***** Records for this task *****

Lemma kept_shortened (inside : Prop) s' r' :
  (inside -> in_kernel s') ->
  quantum_ticks_remaining r <> 0 -> settled s' q -> g_current_thread s' = Some c -> g_idle_thread s' = g_idle_thread s ->
  threads s' !! c = Some r' -> current_priority r' = current_priority r -> quantum_ticks_remaining r' = quantum_ticks_remaining r -> shortened c k inside s'.
Proof.
  intros Hin Hne Hs' Hc' Hi' Hr' Hp' Hq'. right. split_and!; [lia|done|]. exists q. split; [done|]. exists r', p, l. split_and!; [done|congruence|done|lia|done|lia].
Qed.

Lemma rotated_shortened at_tail ctl s' :
  rotated c at_tail caller enabled resume q ctl s' -> (exists rr, threads resume !! c = Some rr /\ current_priority rr = current_priority r) ->
  Z.of_nat p < current_priority r \/ at_tail = true -> shortened c k (in_kernel s) s'.
Proof.
  intros Hro (rr & Hrr & Epr) Hlow. left. pose proof (ok_priority _ _ _ (inv_threads _ _ (se_inv _ _ Hs) c r Hr)) as Hrange.
  eapply (rotated_moves c rr); [exact Hro|done|exact HB|unfold level_of; lia|apply (rr_levels _ _ _ _ _ (inv_ready _ _ (se_inv _ _ Hs)))|].
  unfold level_of. rewrite Epr. destruct (decide (Z.of_nat p = current_priority r)); [right|left; lia]. split; [lia|]. destruct Hlow; [lia|done].
Qed.

Lemma rescheduled_shortened ctl s' :
  rescheduled c r caller enabled resume s q ctl s' -> (exists rr, threads resume !! c = Some rr /\ current_priority rr = current_priority r) -> shortened c k (in_kernel s) s'.
Proof.
  intros [Hcase Hs' Hker Hc' [_ Hi'] _ _ Hself|Hid _ _|_ Ho Hro|_ _ _ _ Hro] Hres.
  - destruct Hcase as [[Hid _]|(_ & _ & [Hne|Hno])]; [done| |congruence]. destruct (Hself Hne) as (r' & Hr' & E1 & E2). by eapply kept_shortened.
  - done.
  - eapply rotated_shortened; [exact Hro|done|]. left. unfold outranked in Ho. rewrite HB in Ho. by apply Z.ltb_lt.
  - eapply rotated_shortened; [exact Hro|done|by right].
Qed.
End Shortened.

Lemma current_irq_shortens c k s q :
  settled s q -> in_kernel s -> contended c k s q -> post kernel (handle_current_el_timer_irq s) (fun _ s' => shortened c k True s').
Proof.
  intros Hs Hk Hct. eapply post_mono; [|apply (current_irq_post s q c Hs Hk); by destruct Hct as (? & ? & ? & ? & _)].
  cbn beta. intros ctl s' (s1 & q1 & r1 & T & Hr1 & Hre). destruct (slice_step c k s q s1 q1 r1 Hs Hct T Hr1) as (p & l & HB & Hp & Hq & Hi1 & _ & _).
  destruct (rescheduled_shortened c k r1 InCurrentElIrq (interrupts s) (with_interrupts false s1) (with_interrupts false s1) q1 p l) with (ctl := ctl) (s' := s') as [H|(H1 & H2 & H3)];
    try done; [apply settled_interrupts, T|by exists r1|by left|].
  right. split_and!; [done| |done]. intros _. apply H2. by apply (tk_kernel _ _ _ _ T).
Qed.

*****

The records above must be retyped in full, exactly.

Lemma kept_shortened (inside : Prop) s' r' :
  (inside -> in_kernel s') ->
  quantum_ticks_remaining r <> 0 -> settled s' q -> g_current_thread s' = Some c -> g_idle_thread s' = g_idle_thread s ->
  threads s' !! c = Some r' -> current_priority r' = current_priority r -> quantum_ticks_remaining r' = quantum_ticks_remaining r -> shortened c k inside s'.
Proof.
  intros Hin Hne Hs' Hc' Hi' Hr' Hp' Hq'. right. split_and!; [lia|done|]. exists q. split; [done|]. exists r', p, l. split_and!; [done|congruence|done|lia|done|lia].
Qed.

Lemma rotated_shortened at_tail ctl s' :
  rotated c at_tail caller enabled resume q ctl s' -> (exists rr, threads resume !! c = Some rr /\ current_priority rr = current_priority r) ->
  Z.of_nat p < current_priority r \/ at_tail = true -> shortened c k (in_kernel s) s'.
Proof.
  intros Hro (rr & Hrr & Epr) Hlow. left. pose proof (ok_priority _ _ _ (inv_threads _ _ (se_inv _ _ Hs) c r Hr)) as Hrange.
  eapply (rotated_moves c rr); [exact Hro|done|exact HB|unfold level_of; lia|apply (rr_levels _ _ _ _ _ (inv_ready _ _ (se_inv _ _ Hs)))|].
  unfold level_of. rewrite Epr. destruct (decide (Z.of_nat p = current_priority r)); [right|left; lia]. split; [lia|]. destruct Hlow; [lia|done].
Qed.

Lemma rescheduled_shortened ctl s' :
  rescheduled c r caller enabled resume s q ctl s' -> (exists rr, threads resume !! c = Some rr /\ current_priority rr = current_priority r) -> shortened c k (in_kernel s) s'.
Proof.
  intros [Hcase Hs' Hker Hc' [_ Hi'] _ _ Hself|Hid _ _|_ Ho Hro|_ _ _ _ Hro] Hres.
  - destruct Hcase as [[Hid _]|(_ & _ & [Hne|Hno])]; [done| |congruence]. destruct (Hself Hne) as (r' & Hr' & E1 & E2). by eapply kept_shortened.
  - done.
  - eapply rotated_shortened; [exact Hro|done|]. left. unfold outranked in Ho. rewrite HB in Ho. by apply Z.ltb_lt.
  - eapply rotated_shortened; [exact Hro|done|by right].
Qed.
End Shortened.

Lemma current_irq_shortens c k s q :
  settled s q -> in_kernel s -> contended c k s q -> post kernel (handle_current_el_timer_irq s) (fun _ s' => shortened c k True s').
Proof.
  intros Hs Hk Hct. eapply post_mono; [|apply (current_irq_post s q c Hs Hk); by destruct Hct as (? & ? & ? & ? & _)].
  cbn beta. intros ctl s' (s1 & q1 & r1 & T & Hr1 & Hre). destruct (slice_step c k s q s1 q1 r1 Hs Hct T Hr1) as (p & l & HB & Hp & Hq & Hi1 & _ & _).
  destruct (rescheduled_shortened c k r1 InCurrentElIrq (interrupts s) (with_interrupts false s1) (with_interrupts false s1) q1 p l) with (ctl := ctl) (s' := s') as [H|(H1 & H2 & H3)];
    try done; [apply settled_interrupts, T|by exists r1|by left|].
  right. split_and!; [done| |done]. intros _. apply H2. by apply (tk_kernel _ _ _ _ T).
Qed.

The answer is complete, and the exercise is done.